Relations of angiotensin-(1-7) with hemodynamic and cardiac structural and functional parameters in patients with hypertension and type 2 diabetes

Abstract

Background. The angiotensin-(1-7) is a new component of the renin-angiotensin system, the product of the degradation of angiotensin II and its functional antagonist, but its role in hypertension with type 2 diabetes (T2D) is not clear. The aim of the study was to investigate the levels of angiotensin-(1-7) in patients with hypertension and T2D and determine its relations to hemodynamic and cardiac structural and functional parameters.
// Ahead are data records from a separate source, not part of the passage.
(* ===== verification/ApicTheorems.v ===== *)
(** * Theorems on the interrupt controllers and the tick source *)

From S2P Require Import Prelude Memory Machine FrameSource Paging PagingSpec PagingProof.
From S2P Require Import Memmap MemmapProof MemmapTheorems PagingTheorems.
From S2P Require Import Acpi AcpiTheorems Timer Apic.

(** ** The CPU index *)

Lemma lapic_get_id_bound dev : 0 <= lapic_get_id dev < 256.
Proof. apply u8_bound. Qed.

(** The index is a valid index of every per-CPU array; CPUs with identifiers below 16
    get their own, all others share index 0 with the boot CPU. *)
Lemma get_cpu_index_bounds dev :
  0 <= get_cpu_index dev < 16 /\
  get_cpu_index dev = if lapic_get_id dev <? 16 then lapic_get_id dev else 0.
Proof.
  unfold get_cpu_index, MAX_TRACKED_CPUS. pose proof (lapic_get_id_bound dev).
  destruct (Z.leb_spec 0 (lapic_get_id dev)), (Z.ltb_spec (lapic_get_id dev) 16); cbn; lia.
Qed.

(** ** The I/O APIC as its data sheet describes it *)

Record ioapic := mkIoapic { io_sel : Z; io_reg : Z -> Z }.

Definition ioapic_event (base : Z) (d : ioapic) (e : event) : ioapic :=
  match e with
  | EMmio32 a v =>
      if a =? base then mkIoapic (v mod 256) (io_reg d)
      else if a =? base + 0x10 then
        mkIoapic (io_sel d) (fun r => if r =? io_sel d then v else io_reg d r)
      else d
  | _ => d
  end.
Definition ioapic_run (base : Z) (t : list event) (d : ioapic) : ioapic :=
  foldl (ioapic_event base) d t.

(** A redirection entry: vector, delivery mode, destination mode, trigger, mask and
    destination. *)
Record redirection := mkRedir {
  r_vector : Z; r_delivery : Z; r_logical : bool; r_level : bool; r_masked : bool; r_dest : Z
}.
Definition redirection_of (d : ioapic) (irq : Z) : redirection :=
  let lo := io_reg d (0x10 + 2 * irq) in
  let hi := io_reg d (0x11 + 2 * irq) in
  mkRedir (lo mod 256) ((lo / 2 ^ 8) mod 8) (Z.testbit lo 11) (Z.testbit lo 15)
    (Z.testbit lo 16) ((hi / 2 ^ 24) mod 256).

Section Theorems.
Context {F : Type} {FO : FrameSourceOps F} {FS : FrameSource F}.
Context (frame_pool : Z) (dev : apic_dev).

(** The page of the registers at [pa] can be mapped. *)
Definition mmio_ok (p : paging F) (pds : list (Z * Z)) (pa : Z) : Prop :=
  0 <= pa < 2 ^ 39 /\ pa mod 2 ^ 21 = 0 /\
  (pd_of pds (pa / 2 ^ 30) = None ->
   exists f rest, avail frame_pool p = f :: rest /\ frame_ok f).

Lemma ioapic_write_run (s : apic F) pds K reg v :
  kmap frame_pool (x_paging s) pds K -> mmio_ok (x_paging s) pds (ioapic_base_pa s) ->
  exists p' pds', ioapic_write frame_pool reg v s =
      Done tt (set_paging p' s) [EMmio32 (ioapic_base_pa s) reg; EMmio32 (ioapic_base_pa s + 0x10) v] /\
    kmap frame_pool p' pds' (mmio_map K (ioapic_base_pa s)) /\
    mmio_ok p' pds' (ioapic_base_pa s) /\ kernel_pml4 p' = kernel_pml4 (x_paging s).
Proof.
  intros Hk (Hpa & Hal & Hf).
  destruct (paging_map_mmio_run frame_pool _ _ _ _ Hk Hpa Hal Hf) as (p' & pds' & E & Hk' & K4 & _).
  exists p', pds'. split_and!; [|done| |done].
  - unfold ioapic_write, in_paging. mstep.
    assert (zoom x_paging set_paging (paging_map_mmio_2mb frame_pool (ioapic_base_pa s)) s =
            Done tt (set_paging p' s) []) as Ez by (unfold zoom; by rewrite E).
    rewrite (bind_done _ _ _ _ _ _ Ez), Z.add_0_r. reflexivity.
  - split_and!; [lia|lia|done|]. intros Hn. exfalso.
    pose proof (km_none _ _ _ _ Hk' (ioapic_base_pa s / 2 ^ 21)) as Hz.
    replace (ioapic_base_pa s / 2 ^ 21 / 512) with (ioapic_base_pa s / 2 ^ 30) in Hz by dlia.
    specialize (Hz Hn). unfold mmio_map in Hz. by rewrite Z.eqb_refl in Hz.
Qed.

(** Mapping the page twice is mapping it once. *)
Lemma mmio_map_idem K pa n : mmio_map (mmio_map K pa) pa n = mmio_map K pa n.
Proof. unfold mmio_map. by destruct (n =? pa / 2 ^ 21). Qed.

(** [ioapic_set_redirect] programs the entry of the
    interrupt line through the register window: fixed delivery, physical destination
    the calling CPU, edge triggered, not masked, on the given vector; no other register
    of the I/O APIC changes, and its page is mapped for the kernel uncached. *)
Theorem ioapic_set_redirect_correct (s : apic F) pds K irq vector d :
  kmap frame_pool (x_paging s) pds K -> mmio_ok (x_paging s) pds (ioapic_base_pa s) ->
  0 <= irq < 24 -> 0 <= vector < 256 ->
  exists s' t, ioapic_set_redirect frame_pool dev irq vector s = Done tt s' t /\
    let d' := ioapic_run (ioapic_base_pa s) t d in
    redirection_of d' irq = mkRedir vector 0 false false false (lapic_get_id dev) /\
    (forall r, r <> 0x10 + 2 * irq -> r <> 0x11 + 2 * irq -> io_reg d' r = io_reg d r) /\
    forall va, ioapic_base_pa s <= va < ioapic_base_pa s + 2 ^ 21 ->
      walk (p_mem (x_paging s')) (kernel_pml4 (x_paging s')) va = Some (mkXlat va true false true).
Proof.
  intros Hk Hm Hi Hv. pose proof Hm as (Hpa & Hal & _). pose proof (lapic_get_id_bound dev) as Hid.
  destruct (ioapic_write_run s pds K (u8 (0x10 + irq * 2)) vector Hk Hm)
    as (p1 & pds1 & E1 & Hk1 & Hm1 & _).
  destruct (ioapic_write_run (set_paging p1 s) pds1 _ (u8 (0x10 + irq * 2 + 1))
    (u32 (Z.shiftl (lapic_get_id dev) 24)) Hk1 Hm1) as (p2 & pds2 & E2 & Hk2 & _).
  unfold ioapic_set_redirect. rewrite (bind_done _ _ _ _ _ _ E1), E2. eexists _, _. split; [reflexivity|].
  cbn [ioapic_base_pa set_paging x_paging]. set (b := ioapic_base_pa s) in *.
  rewrite (u8_small (0x10 + irq * 2)), (u8_small (0x10 + irq * 2 + 1)), shiftl_arith, u32_small by lia.
  unfold ioapic_run. cbn [app foldl ioapic_event].
  rewrite Z.eqb_refl, (Z.eqb_refl (b + 16)). destruct (Z.eqb_spec (b + 16) b); [lia|].
  cbn [io_sel io_reg]. rewrite (Z.mod_small (0x10 + irq * 2)), (Z.mod_small (0x10 + irq * 2 + 1)) by lia.
  split_and!.
  - unfold redirection_of. cbn [io_reg].
    destruct (Z.eqb_spec (16 + 2 * irq) (16 + irq * 2 + 1)); [lia|].
    destruct (Z.eqb_spec (16 + 2 * irq) (16 + irq * 2)); [|lia].
    destruct (Z.eqb_spec (17 + 2 * irq) (16 + irq * 2 + 1)); [|lia].
    assert (forall k, 8 <= k -> Z.testbit vector k = false) as Hb.
    { intros k Hk'. rewrite <- (Z.mod_small vector (2 ^ 8)) by lia. apply Z.mod_pow2_bits_high. lia. }
    rewrite !Hb by lia. f_equal; dlia.
  - intros r H1 H2. destruct (Z.eqb_spec r (16 + irq * 2 + 1)); [lia|].
    destruct (Z.eqb_spec r (16 + irq * 2)); [lia|]. done.
  - intros va Hva. destruct (kernel_walk _ _ _ _ va Hk2) as [-> _]; [lia|].
    unfold kernel_xlat. rewrite mmio_map_idem. unfold mmio_map.
    change (ioapic_base_pa (set_paging p1 s)) with b.
    destruct (Z.eqb_spec (va / 2 ^ 21) (b / 2 ^ 21)); [|dlia].
    destruct (Z.ltb_spec va (2 ^ 39)); [done|dlia].
Qed.

(** ** The tick source *)

Lemma pit_count_arith ms : 0 <= ms < 2 ^ 32 -> pit_count ms = (1193182 * ms / 1000) mod 2 ^ 32.
Proof. intros H. unfold pit_count, u32. by rewrite u64_small by lia. Qed.

(** The writes that calibrate the timer over [ms] milliseconds. *)
Definition calibration_writes (base ms : Z) : list event :=
  [EMmio32 (base + 0x3E0) 3; EOutb 0x61 (u8 (Z.lor (Z.land (port61 dev 0) (Z.lnot 2)) 1));
   EOutb 0x43 0xB0; EOutb 0x42 (pit_count ms mod 256); EOutb 0x42 (pit_count ms / 256 mod 256);
   EMmio32 (base + 0x380) 0xFFFFFFFF].

Lemma lapic_calibrate_run ms (s : apic F) :
  lapic_calibrate_ticks dev ms s =
  if wait_out2 dev (poll_fuel dev) 1
  then Done (u32 (0xFFFFFFFF - timer_cur dev)) s (calibration_writes (lapic_base_pa s) ms)
  else Hang s (calibration_writes (lapic_base_pa s) ms).
Proof.
  unfold lapic_calibrate_ticks, calibration_writes, LAPIC_REG_write.
  change 0xFF with (2 ^ 8 - 1). rewrite !land_ones_mod, Z.shiftr_div_pow2 by lia.
  unfold u8 at 2 3. rewrite !Z.mod_mod by lia. change (2 ^ 8) with 256.
  by destruct (wait_out2 dev (poll_fuel dev) 1).
Qed.

(** The interrupt comes: some poll sees OUT2 set. *)
Lemma wait_out2_true fuel : forall n k,
  (k < fuel)%nat -> Z.land (port61 dev (n + k)) 0x20 <> 0 -> wait_out2 dev fuel n = true.
Proof.
  induction fuel as [|fuel IH]; intros n k Hk Hp; [lia|]. cbn [wait_out2].
  destruct (Z.eqb_spec (Z.land (port61 dev n) 0x20) 0) as [E|E]; [|done]. cbn [negb orb].
  destruct k as [|k]; [by rewrite Nat.add_0_r in Hp|].
  apply (IH (S n) k); [lia|]. by replace (S n + k)%nat with (n + S k)%nat by lia.
Qed.

(** C37: at 19 to 1000 ticks per second the calibration loads
    channel 2 of the PIT with the number of its clocks in one period (at most 16 bits)
    and waits for it, and the timer ends up unmasked in periodic mode on the given
    vector, divided by 16, with the number of its ticks that went by in that period as
    its initial count; at 0 Hz the division faults. *)
Theorem apic_timer_init_correct (s : apic F) vector hz k :
  0 <= vector < 256 -> (k < poll_fuel dev)%nat -> Z.land (port61 dev (1 + k)) 0x20 <> 0 ->
  0 <= timer_cur dev < 2 ^ 32 ->
  let ticks := 0xFFFFFFFF - timer_cur dev in
  let b := lapic_base_pa s in
  (19 <= hz <= 1000 ->
     let count := 1193182 * (1000 / hz) / 1000 in
     count < 2 ^ 16 /\
     exists lo hi x, lo + 256 * hi = count /\ 0 <= lo < 256 /\ 0 <= hi < 256 /\
     apic_timer_init dev vector hz s = Done tt s
       [EMmio32 (b + 0x3E0) 3; EOutb 0x61 x; EOutb 0x43 0xB0; EOutb 0x42 lo; EOutb 0x42 hi;
        EMmio32 (b + 0x380) 0xFFFFFFFF;
        EMmio32 (b + 0x320) (2 ^ 17 + vector); EMmio32 (b + 0x3E0) 3; EMmio32 (b + 0x380) ticks;
        EPrint "[apic] LAPIC timer calibrated: "; EPrintHex ticks; EPrint (" ticks/period" +:+ nl)]) /\
  (hz = 0 -> apic_timer_init dev vector hz s = Hang s [EInstr "#DE" 0]).
Proof.
  intros Hv Hk Hp Ht ticks b. split; [|by intros ->].
  intros Hz count. assert (1 <= 1000 / hz <= 52) as Hper.
  { split; [apply Z.div_le_lower_bound; lia|]. apply Z.lt_succ_r, Z.div_lt_upper_bound; lia. }
  assert (0 <= count < 2 ^ 16) as Hc by (unfold count; dlia).
  split; [lia|]. eexists (count mod 256), (count / 256 mod 256), _. split_and!; [dlia..|].
  unfold apic_timer_init, udiv. destruct (Z.eqb_spec hz 0); [lia|]. rewrite bind_ret.
  pose proof (lapic_calibrate_run (1000 / hz) s) as E. rewrite (wait_out2_true _ 1 k Hk Hp) in E.
  rewrite (bind_done _ _ _ _ _ _ E), u32_small by lia. unfold calibration_writes.
  rewrite pit_count_arith by lia. fold count. rewrite (Z.mod_small count) by lia.
  rewrite (Z.lor_comm vector), shiftl_arith, (lor_low (1 * 2 ^ 17) vector 17) by (lia || done).
  reflexivity.
Qed.

(** After [disable_legacy_pic] neither of the
    (initialised) 8259s delivers any interrupt. *)
Theorem disable_legacy_pic_masks (s : apic F) m sl :
  p_expect m = OCW1 -> p_expect sl = OCW1 ->
  exists t, disable_legacy_pic s = Done tt s t /\
    forall n, 0 <= n < 16 -> pics_vector (pics_run (m, sl) t) n = None.
Proof.
  intros H1 H2. eexists. split; [reflexivity|]. intros n Hn.
  unfold pics_run, pics_vector. cbn [foldl app pics_event]. unfold pic_data. rewrite H1, H2. cbn [p_mask].
  assert (forall k, 0 <= k < 8 -> Z.testbit 0xFF k = true) as Hb.
  { intros k Hk. change 0xFF with (Z.ones 8). by apply Z.ones_spec_low. }
  destruct (Z.ltb_spec n 8); [by rewrite Hb by lia|]. by rewrite (Hb 2) by lia.
Qed.

(** With an MADT the registers are taken where it says. *)
Lemma apic_apply_acpi_bases_run (s : apic F) madt es pa :
  madt_entries_of (acpi_of s) madt es ->
  head (omap (ioapic_of (p_mem (x_paging s))) es) = Some pa -> pa <> 0 ->
  exists s' t, apic_apply_acpi_bases s = Done tt s' t /\ x_paging s' = x_paging s /\
    lapic_base_pa s' = load32 (p_mem (x_paging s)) (madt + 36) /\ ioapic_base_pa s' = pa /\
    x_rsdp s' = x_rsdp s.
Proof.
  intros H Hh Hpa. pose proof (acpi_find_apic_bases_run _ _ _ H) as E. cbv zeta in E.
  cbn [acpi_of a_mem] in E. rewrite Hh in E. cbn [default from_option id] in E.
  destruct (Z.eqb_spec pa 0); [done|]. cbn [negb] in E.
  unfold apic_apply_acpi_bases, in_acpi.
  assert (zoom acpi_of set_acpi acpi_find_apic_bases s =
    Done (true, Some (load32 (p_mem (x_paging s)) (madt + 36), pa)) (set_acpi (acpi_of s) s) []) as Ez.
  { unfold zoom. by rewrite E. }
  rewrite (bind_done _ _ _ _ _ _ Ez). destruct s as [l i r p]. destruct p. cbn.
  eexists _, _. by split_and!.
Qed.
End Theorems.

(** ** Concrete runs *)

Definition dev_ex : apic_dev := mkDev 0x200 0x02000000 0xFEE00900 (fun _ => 0x20) 0xFFF00000 4.

Lemma ioapic_set_redirect_correct_witness : exists (s s' : apic memmap) t,
  ioapic_set_redirect demo_pool dev_ex 1 33 s = Done tt s' t /\
  redirection_of (ioapic_run (ioapic_base_pa s) t (mkIoapic 0 (fun _ => 0x10000))) 1 =
    mkRedir 33 0 false false false 2.
Proof.
  destruct demo_after_init as (p & Hk & V).
  destruct (ioapic_set_redirect_correct demo_pool dev_ex (apic_boot 0 p) _ _ 1 33
    (mkIoapic 0 (fun _ => 0x10000)) Hk) as (s' & t & E & H & _).
  - split; [cbn; lia|]. split; [reflexivity|]. intros _. cbn [x_paging apic_boot]. rewrite V.
    eexists _, _. split; [reflexivity|]. apply (demo_frame_ok 3). lia.
  - lia.
  - lia.
  - exists (apic_boot 0 p), s', t. split; [exact E|exact H].
Defined.

Lemma apic_timer_init_correct_witness : exists t,
  apic_timer_init dev_ex 32 100 (apic_boot 0 demo_paging) = Done tt (apic_boot 0 demo_paging) t.
Proof.
  destruct (apic_timer_init_correct dev_ex (apic_boot 0 demo_paging) 32 100 0) as [H _].
  - lia.
  - cbn. lia.
  - vm_compute. discriminate.
  - cbn. lia.
  - destruct H as (_ & lo & hi & x & _ & _ & _ & E); [lia|]. eexists. exact E.
Defined.

Lemma disable_legacy_pic_masks_witness : exists t,
  disable_legacy_pic (apic_boot 0 demo_paging) = Done tt (apic_boot 0 demo_paging) t /\
  pics_vector (pics_run (mkPic OCW1 true 8 4 1 0, mkPic OCW1 true 0x70 2 1 0) t) 0 = None.
Proof.
  destruct (disable_legacy_pic_masks (apic_boot 0 demo_paging)
    (mkPic OCW1 true 8 4 1 0) (mkPic OCW1 true 0x70 2 1 0) eq_refl eq_refl) as (t & E & H).
  exists t. split; [exact E|]. apply H. lia.
Defined.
Material and methods. We examined 70 patients with hypertension and T2D. Investigation protocol included physical examination, standard transthoracic echocardiography and determination of the angiotensin-(1-7) blood levels by ELISA. Control group consisted of 16 healthy volunteers. Results. The angiotensin-(1-7) levels in observed patients were significantly lower than in volunteers [105.51 (89.13;121.17) ng/L vs. 132.75 (125.06; 142.87) ng/L, p < 0.001]. The levels of the angiotensin-(1-7) significantly negatively correlated with duration of hypertension (r = –0.29, p < 0.05), systolic blood pressure (BP) (r = –0.38, p < 0.05), diastolic BP (r = –0.36, p < 0.01), average BP (r = –0.32, p < 0.01), left ventricular (LV) internal dimension at end-diastole (r = –0.37, p < 0.01), LV mass (r = –0.40, p < 0.001), LV mass index (r = –0.41, p < 0.001). In patients with LV hypertrophy, angiotensin-(1-7) levels were significantly lower than in patients without LV hypertrophy [101.9 (88.2; 117.7) ng/L vs. 129.3 (117.5; 136.8) ng/L, p < 0.01] and in patients with diastolic LV dysfunction — lower than in the patients with normal diastolic function [101.1 (87.9; 116.6) ng/L vs. 121.1 (105.5; 128.9) ng/L, p < 0.01]. Conclusions. The angiotensin-(1-7) can be considered as an important pathogenetic factor in the development of hypertension with T2D, a BP regulator and a cardioprotective agent that prevents the development of remodeling and diastolic dysfunction of the LV.